Majelis Hakim Konstitusi secara bulat tanpa ada dissenting opinion menetapkan bahwa penerapan iuran yang bersifat memaksa tersebut tidak sesuai dengan karakteristik hakikat tabungan yang sesungguhnya karena tidak lagi terdapat kehendak yang bebas.

"Oleh karena itu, Mahkamah menilai Tapera telah menggeser makna konsep tabungan yang sejatinya bersifat sukarela menjadi pungutan yang bersifat memaksa sebagaimana didalilkan Pemohon," kata Saldi.

Lebih jauh, Hakim Konstitusi juga menyatakan bahwa UU Tapera gugur karena para pemohon, yang merupakan karyawan swasta dan pelaku usaha, menggugat Pasal 7 Ayat 1 UU Tapera yang merupakan “pasal jantung”.

Pasal 7 tersebut mengatur bahwa setiap pekerja dan pekerja mandiri yang berpenghasilan minimal setara dengan upah minimum wajib menjadi peserta Tapera. Ketentuan ini menjadi dasar hukum kewajiban keikutsertaan dalam program Tapera untuk pembiayaan perumahan rakyat.

Sesuai Peraturan Pemerintah (PP) Nomor 21 Tahun 2024 tentang Perubahan atas Peraturan Pemerintah Nomor 25 Tahun 2020 tentang Penyelenggaraan Tabungan Perumahan Rakyat, gaji para pekerja—baik aparatur sipil negara (ASN), pekerja swasta, maupun pekerja mandiri—akan dipotong 3 persen untuk simpanan Tapera.

Simpanan Tapera akan dibayarkan oleh pemberi kerja sebesar 0,5 persen dan pekerja 2,5 persen, sementara pekerja mandiri sepenuhnya dipotong 3 persen.

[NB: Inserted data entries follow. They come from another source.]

(** The flags the driver reads off a status, each tied to the clock
    reading behind it. *)
Lemma check_token_status_flags (w : world) :
  let auth := auth_token_data (self w) in
  let refresh := refresh_token_data (self w) in
  let invite := invite_code_data (self w) in
  inspectable auth = true ->
  inspectable refresh = true ->
  inspectable invite = true ->
  exists va xa vr xr vi xi ta tr ti,
    check_token_status' w =
      (Returned (PDict [("auth_token", status_entry (truthy auth) va xa);
                        ("refresh_token", status_entry (truthy refresh) vr xr);
                        ("invite_code", status_entry (truthy invite) vi xi)]),
       after_status fromisoformat w)
    /\ (ticks w <= ta <= ticks (after_status fromisoformat w))%nat
    /\ (ticks w <= tr <= ticks (after_status fromisoformat w))%nat
    /\ (ticks w <= ti <= ticks (after_status fromisoformat w))%nat
    /\ truthy xa = truthy auth && negb (valid_at (clock ta) auth)
    /\ truthy xr = truthy refresh && negb (valid_at (clock tr) refresh)
    /\ truthy vi = truthy invite && valid_at (clock ti) invite.
Proof.
  intros auth refresh invite Ha Hr Hi.
  rewrite (check_token_status_eq w Ha Hr Hi). cbv zeta.
  fold auth refresh invite.
  set (w1 := after_check fromisoformat auth w).
  set (w2 := after_check fromisoformat auth w1).
  set (w3 := after_check fromisoformat refresh w2).
  set (w4 := after_check fromisoformat refresh w3).
  set (w5 := after_check fromisoformat invite w4).
  assert (H6 : after_status fromisoformat w = after_check fromisoformat invite w5) by reflexivity.
  pose proof (after_check_ticks auth w) as T1.
  pose proof (after_check_ticks auth w1) as T2.
  pose proof (after_check_ticks refresh w2) as T3.
  pose proof (after_check_ticks refresh w3) as T4.
  pose proof (after_check_ticks invite w4) as T5.
  pose proof (after_check_ticks invite w5) as T6.
  fold w1 in T1, T2. fold w2 in T2, T3. fold w3 in T3, T4. fold w4 in T4, T5.
  fold w5 in T5, T6. rewrite <- H6 in T6.
  do 6 eexists. exists (ticks w1), (ticks w3), (ticks w4).
  split; [reflexivity|].
  split; [lia|]. split; [lia|]. split; [lia|].
  split; [|split].
  - destruct (truthy auth) eqn:E; simpl; rewrite ?E; reflexivity.
  - destruct (truthy refresh) eqn:E; simpl; rewrite ?E; reflexivity.
  - destruct (truthy invite) eqn:E; simpl; rewrite ?E; reflexivity.
Qed.

(** The last block of the driver, entered without a token, ends without
    a token: with a refresh record in memory it tries nothing, and without
    one the token it asks for after its setup is the one memory had. *)
Lemma retry_with_invite_effect (w : world) (v : pyval) :
  let auth := auth_token_data (self w) in
  let refresh := refresh_token_data (self w) in
  let invite := invite_code_data (self w) in
  inspectable auth = true ->
  inspectable refresh = true ->
  inspectable invite = true ->
  truthy v = false ->
  (truthy refresh = false ->
   forall k, (ticks w <= k)%nat ->
             truthy (if valid_at (clock k) auth then access_token_of auth else PNone) = false) ->
  exists v' w' sl,
    retry_with_invite' v w = (Returned v', w')
    /\ truthy v' = false
    /\ net_log w' = net_log w ++ sl.
Proof.
  intros auth refresh invite Ha Hr Hi Hv Hfalsy.
  destruct (check_token_status_flags w Ha Hr Hi)
    as (va & xa & vr & xr & vi & xi & ta & tr & ti & Hst & _ & _ & Hti & _ & _ & Hvi).
  destruct (after_status_frame w) as (Hself6 & Hnet6 & Ht6).
  fold auth refresh invite in Hst, Hvi.
  unfold retry_with_invite. unfold bind at 1. rewrite Hst.
  unfold bind at 1.
  rewrite (proj2 (need_setup_eq _ _ _ _ _ _ _ _ _ _)).
  destruct (truthy invite && (truthy vi && negb (truthy refresh))) eqn:Hretry.
  2:{ exists v, (after_status fromisoformat w), []. unfold ret.
      split; [reflexivity|]. split; [exact Hv|]. now rewrite app_nil_r. }
  apply andb_true_iff in Hretry as [Hti1 Hretry].
  apply andb_true_iff in Hretry as [Htvi Hnr]. apply negb_true_iff in Hnr.
  rewrite Htvi in Hvi. symmetry in Hvi. apply andb_true_iff in Hvi as [_ Hvalid].
  destruct (valid_at_dict _ _ Hvalid) as [d Hd].
  destruct (setup_from_invite_record_effect (after_status fromisoformat w) d)
    as (b & w7 & sl & Hrun & Hself7 & Ht7 & Hnet7).
  { rewrite Hself6. exact Hd. }
  unfold bind at 1. rewrite Hrun.
  destruct b.
  - unfold bind at 1.
    rewrite get_valid_token_no_refresh_record.
    2:{ rewrite Hself7, Hself6. exact Ha. }
    2:{ rewrite Hself7, Hself6. exact Hnr. }
    rewrite Hself7, Hself6. fold auth.
    assert (Hf : truthy (if valid_at (clock (ticks w7)) auth
                         then access_token_of auth else PNone) = false).
    { apply (Hfalsy Hnr). lia. }
    unfold bind at 1. rewrite Hf. unfold ret.
    do 3 eexists. split; [reflexivity|]. split; [exact Hf|].
    rewrite after_check_net_log, Hnet7, Hnet6. reflexivity.
  - unfold ret. do 3 eexists. split; [reflexivity|]. split; [exact Hv|].
    rewrite Hnet7, Hnet6. reflexivity.
Qed.
(** * WordToPPT: a shallow embedding of the document-to-deck pipeline

    The development follows the layout of the Python package:
    - [Py]              the Python built-ins the package relies on
                        (str methods, [int], truthiness);
    - [Json]            the values [json.loads] hands to the package;
    - [Utils]           [wordtoppt/utils.py];
    - [DocxParser]      [wordtoppt/docx_parser.py];
    - [Pptx]            what the package uses of python-pptx, and files;
    - [TemplateManager] [wordtoppt/template_manager.py];
    - [PPTXCreator]     [wordtoppt/pptx_creator.py];
    - [WordToPPT]       [wordtoppt/wordtoppt.py];
    - [AIGenerator]     [wordtoppt/ai_generator.py].

    Exceptions are values of [result]; loops that may raise are [for_each];
    dicts with string keys are [gmap string _]; the files are a
    [gmap string File] threaded through the calls that copy and save.

    Python [str] values are modelled as [string]; a character is read as a
    code point below 256, which is closed under [str.lower], [str.strip] and
    [str.split]. *)

From Stdlib Require Import ZArith NArith Ascii String List Bool Lia.
From Stdlib Require Import DecimalString DecimalNat DecimalFacts.
From stdpp Require Import base option list gmap strings.
(** * Poker bot decision engine (bot.js): shallow embedding and properties

    The development follows bot.js block by block: the action queue, the
    numeric utilities, the post-flop board analysis, the preflop hand score
    and the decision engine [chooseBotAction].  It then covers the state
    server (api/main) and the polling loop of the single-seat view
    (js/singleView.js).

    Numbers.  JavaScript numbers are modelled by exact rationals ([Q]); the
    rounding of binary64 arithmetic is not modelled.  Every division of the
    source whose divisor is guarded against zero (or is a positive constant)
    is a division in [Q]; the two unguarded divisions of [chooseBotAction]
    ([potOdds] and [stackRatio]) produce a value of type [ratio], which adds
    the IEEE results [Infinity], [-Infinity] and [NaN].

    Outside world.  The pokersolver module ([Card], [Hand.solve]), [Math.exp],
    [Math.random] and the community cards read from the page are inputs of
    the model: Section variables and function arguments. *)

From Stdlib Require Import QArith Qround ZArith List Bool Lia Lqa Ascii String Sorted.
From Stdlib Require Import DecimalString.
Import ListNotations.
Open Scope Q_scope.

(* ================================================================== *)
(** ** Numeric utilities *)

Definition Qleb (x y : Q) : bool := Qle_bool x y.
Definition Qltb (x y : Q) : bool := negb (Qle_bool y x).
Definition Qgeb (x y : Q) : bool := Qle_bool y x.
Definition Qgtb (x y : Q) : bool := negb (Qle_bool x y).
Definition Qeqb (x y : Q) : bool := Qeq_bool x y.

Infix "<=?" := Qleb (at level 70, no associativity) : Q_scope.
Infix "<?" := Qltb (at level 70, no associativity) : Q_scope.
Infix ">=?" := Qgeb (at level 70, no associativity) : Q_scope.
Infix ">?" := Qgtb (at level 70, no associativity) : Q_scope.
Infix "=?" := Qeqb (at level 70, no associativity) : Q_scope.

(** [Math.max] / [Math.min] on finite numbers. *)
Definition Math_max (x y : Q) : Q := if x <? y then y else x.
Definition Math_min (x y : Q) : Q := if y <? x then y else x.
(** [Math.abs] *)
Definition Math_abs (x : Q) : Q := if x <? 0 then - x else x.
(** [Math.round]: nearest integer, halves towards +Infinity. *)
Definition Math_round (x : Q) : Q := inject_Z (Qfloor (x + (1 # 2))).

(** Numeric utility: round to nearest multiple of 10 *)
Definition roundTo10 (x : Q) : Q := Math_round (x / 10) * 10.

Definition ZQ (z : Z) : Q := inject_Z z.
Definition NQ (n : N) : Q := inject_Z (Z.of_N n).
Definition lengthZ {A} (l : list A) : Z := Z.of_nat (List.length l).

(** Result of an unguarded division [a / b] of two finite numbers. *)
Inductive ratio : Type :=
| Fin (q : Q)
| PInf
| NInf
| NaN.

Definition jsdiv (a b : Q) : ratio :=
  if b =? 0 then
    if a =? 0 then NaN else if 0 <? a then PInf else NInf
  else Fin (a / b).

(** [r <= q] for a finite [q]. *)
Definition ratio_leb (r : ratio) (q : Q) : bool :=
  match r with
  | Fin x => x <=? q
  | NInf => true
  | PInf | NaN => false
  end.

(** [q >= r] for a finite [q]. *)
Definition geb_ratio (q : Q) (r : ratio) : bool :=
  match r with
  | Fin x => q >=? x
  | NInf => true
  | PInf | NaN => false
  end.

(** [Math.abs(q - r) <= d] for finite [q] and [d]. *)
Definition abs_diff_leb (q : Q) (r : ratio) (d : Q) : bool :=
  match r with
  | Fin x => Math_abs (q - x) <=? d
  | PInf | NInf | NaN => false
  end.

(* ================================================================== *)
(** ** Cards

    A card code is two characters, a rank from [23456789TJQKA] and a suit
    from [CDHS] (the pattern the engine extracts codes with). *)

Inductive Rank : Type :=
| R2 | R3 | R4 | R5 | R6 | R7 | R8 | R9 | RT | RJ | RQ | RK | RA.

(** Suits [C], [D], [H], [S]. *)
Inductive Suit : Type := Club | Diamond | Heart | Spade.

Record card : Type := mkCard { rankOf : Rank; suitOf : Suit }.

Definition Rank_eqb (a b : Rank) : bool :=
  match a, b with
  | R2, R2 | R3, R3 | R4, R4 | R5, R5 | R6, R6 | R7, R7 | R8, R8
  | R9, R9 | RT, RT | RJ, RJ | RQ, RQ | RK, RK | RA, RA => true
  | _, _ => false
  end.

Definition Suit_eqb (a b : Suit) : bool :=
  match a, b with
  | Club, Club | Diamond, Diamond | Heart, Heart | Spade, Spade => true
  | _, _ => false
  end.

(* ================================================================== *)
(** ** Preflop hand evaluation *)

(** [order.indexOf(r)] for [order = "23456789TJQKA"]. *)
Definition orderIndex (r : Rank) : Z :=
  match r with
  | R2 => 0 | R3 => 1 | R4 => 2 | R5 => 3 | R6 => 4 | R7 => 5 | R8 => 6
  | R9 => 7 | RT => 8 | RJ => 9 | RQ => 10 | RK => 11 | RA => 12
  end%Z.

(** The [base] table of [preflopHandScore]. *)
Definition base (r : Rank) : Q :=
  match r with
  | RA => 10 | RK => 8 | RQ => 7 | RJ => 6 | RT => 5
  | R9 => 4.5 | R8 => 4 | R7 => 3.5 | R6 => 3 | R5 => 2.5
  | R4 => 2 | R3 => 1.5 | R2 => 1
  end.

(** Preflop hand evaluation using simplified Chen formula *)
Definition preflopHandScore (cardA cardB : card) : Q :=
  let r1 := rankOf cardA in
  let r2 := rankOf cardB in
  let s1 := suitOf cardA in
  let s2 := suitOf cardB in
  let i1 := orderIndex r1 in
  let i2 := orderIndex r2 in
  let '(r1, r2, s1, s2, i1, i2) :=
    if (i1 <? i2)%Z then (r2, r1, s2, s1, i2, i1) else (r1, r2, s1, s2, i1, i2) in
  let score := base r1 in
  let score :=
    if Rank_eqb r1 r2
    then (let score := score * 2 in if score <? 5 then 5 else score)
    else score in
  let score := if Suit_eqb s1 s2 then score + 2 else score in
  let gap := (i1 - i2 - 1)%Z in
  let score :=
    if (gap =? 1)%Z then score - 1
    else if (gap =? 2)%Z then score - 2
    else if (gap =? 3)%Z then score - 4
    else if (gap >=? 4)%Z then score - 5
    else score in
  let score :=
    if (gap <=? 1)%Z && (i1 <? orderIndex RQ)%Z then score + 1 else score in
  let score := if score <? 0 then 0 else score in
  Math_min 10 score.

(* ================================================================== *)
(** ** Arrays and objects used as maps *)

(** [l.includes(x)] on an array of numbers. *)
Definition includes (x : Z) (l : list Z) : bool :=
  existsb (fun y => (y =? x)%Z) l.

(** [[...new Set(l)]]: the distinct elements, in order of first occurrence. *)
Fixpoint setOf (l : list Z) : list Z :=
  match l with
  | [] => []
  | x :: t => x :: filter (fun y => negb (y =? x)%Z) (setOf t)
  end.

Fixpoint insertSorted (x : Z) (l : list Z) : list Z :=
  match l with
  | [] => [x]
  | y :: t => if (x <=? y)%Z then x :: y :: t else y :: insertSorted x t
  end.

(** [l.sort((a, b) => a - b)] *)
Definition sortNum (l : list Z) : list Z := fold_right insertSorted [] l.

(** [Math.max(...l)]; [None] stands for the [-Infinity] of an empty array. *)
Definition maxOf (l : list Z) : option Z :=
  match l with
  | [] => None
  | x :: t => Some (fold_left Z.max t x)
  end.

(** A counter object: [m[k] = (m[k] || 0) + 1], keys in insertion order. *)
Fixpoint bump {K : Type} (eqb : K -> K -> bool) (k : K) (m : list (K * Z))
  : list (K * Z) :=
  match m with
  | [] => [(k, 1%Z)]
  | (k', v) :: t =>
      if eqb k' k then (k', (v + 1)%Z) :: t else (k', v) :: bump eqb k t
  end.

(** Counting the keys of an array into a fresh object ([forEach]). *)
Definition countBy {A K : Type} (eqb : K -> K -> bool) (key : A -> K)
  (l : list A) : list (K * Z) :=
  fold_left (fun m a => bump eqb (key a) m) l [].

(** [Object.values(m)] *)
Definition values {K : Type} (m : list (K * Z)) : list Z := map snd m.

(** The sum of the counts of a counter object. *)
Definition total {K : Type} (m : list (K * Z)) : Z :=
  fold_right Z.add 0%Z (values m).

(* ================================================================== *)
(** ** Interface of the hand evaluator (pokersolver) *)

Module Hand.
(** What the engine reads of a solved hand: [name], [rank] and [cards[0]]
    (the solver returns the cards that make the hand, best first). *)
Record t : Type := mk { name : string; rank : Q; cards0 : card }.
End Hand.

(** The [rankMap] table of [evaluateBoardTexture]. *)
Definition rankMap (r : Rank) : Z :=
  match r with
  | R2 => 2 | R3 => 3 | R4 => 4 | R5 => 5 | R6 => 6 | R7 => 7 | R8 => 8
  | R9 => 9 | RT => 10 | RJ => 11 | RQ => 12 | RK => 13 | RA => 14
  end%Z.

(** Modelled from the spec: the [rank] of pokersolver's [Card], which is not
    part of the sources at hand.  The spec counts the ace high as 14 (and low
    as 1), in agreement with the test [ranks.includes(14)] of the engine. *)
Definition cardRank (c : card) : Z := rankMap (rankOf c).

(* ================================================================== *)
(** ** Post-flop board evaluation *)

Module Draws.
Record t : Type := mk { flushDraw : bool; straightDraw : bool; outs : Z }.
End Draws.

Meski UU Tapera telah dinyatakan inkonstitusional dan tidak punya hukum mengikat, aturan ini masih tetap berlaku. Pasalnya, MK memberi waktu kepada pemerintah dan DPR untuk melakukan penataan ulang paling lama 2 tahun sejak putusan a quo diucapkan.

Keputusan itu disebut diambil sebagai jalan tengah dan mempertimbangkan kepesertaan Tapera yang sudah berjalan dari golongan ASN.

"Dengan mempertimbangkan cakupan peserta Tapera yang luas sebagaimana telah dipertimbangkan di atas, Mahkamah menilai bahwa pembatalan seketika terhadap UU 4/2016 tanpa masa transisi dapat menimbulkan ketidakpastian hukum dan gangguan administratif dalam pengelolaan iuran maupun aset peserta, termasuk potensi risiko hukum terhadap entitas pelaksana seperti BP Tapera dan lembaga keuangan terkait," ucap Hakim Konstitusi, Enny Nurbaningsih.

Masalah Belum Selesai

Asosiasi Serikat Pekerja Seluruh Indonesia (ASPIRASI) menyambut baik putusan MK yang mengabulkan gugatan terkait UU Tapera ini. Presiden ASPIRASI, Mirah Sumirat, mengatakan bahwa para pekerja selama ini merasa keberatan dengan kewajiban Tapera. Padahal, prinsip tabungan seharusnya berdasarkan kesukarelaan dan kemampuan.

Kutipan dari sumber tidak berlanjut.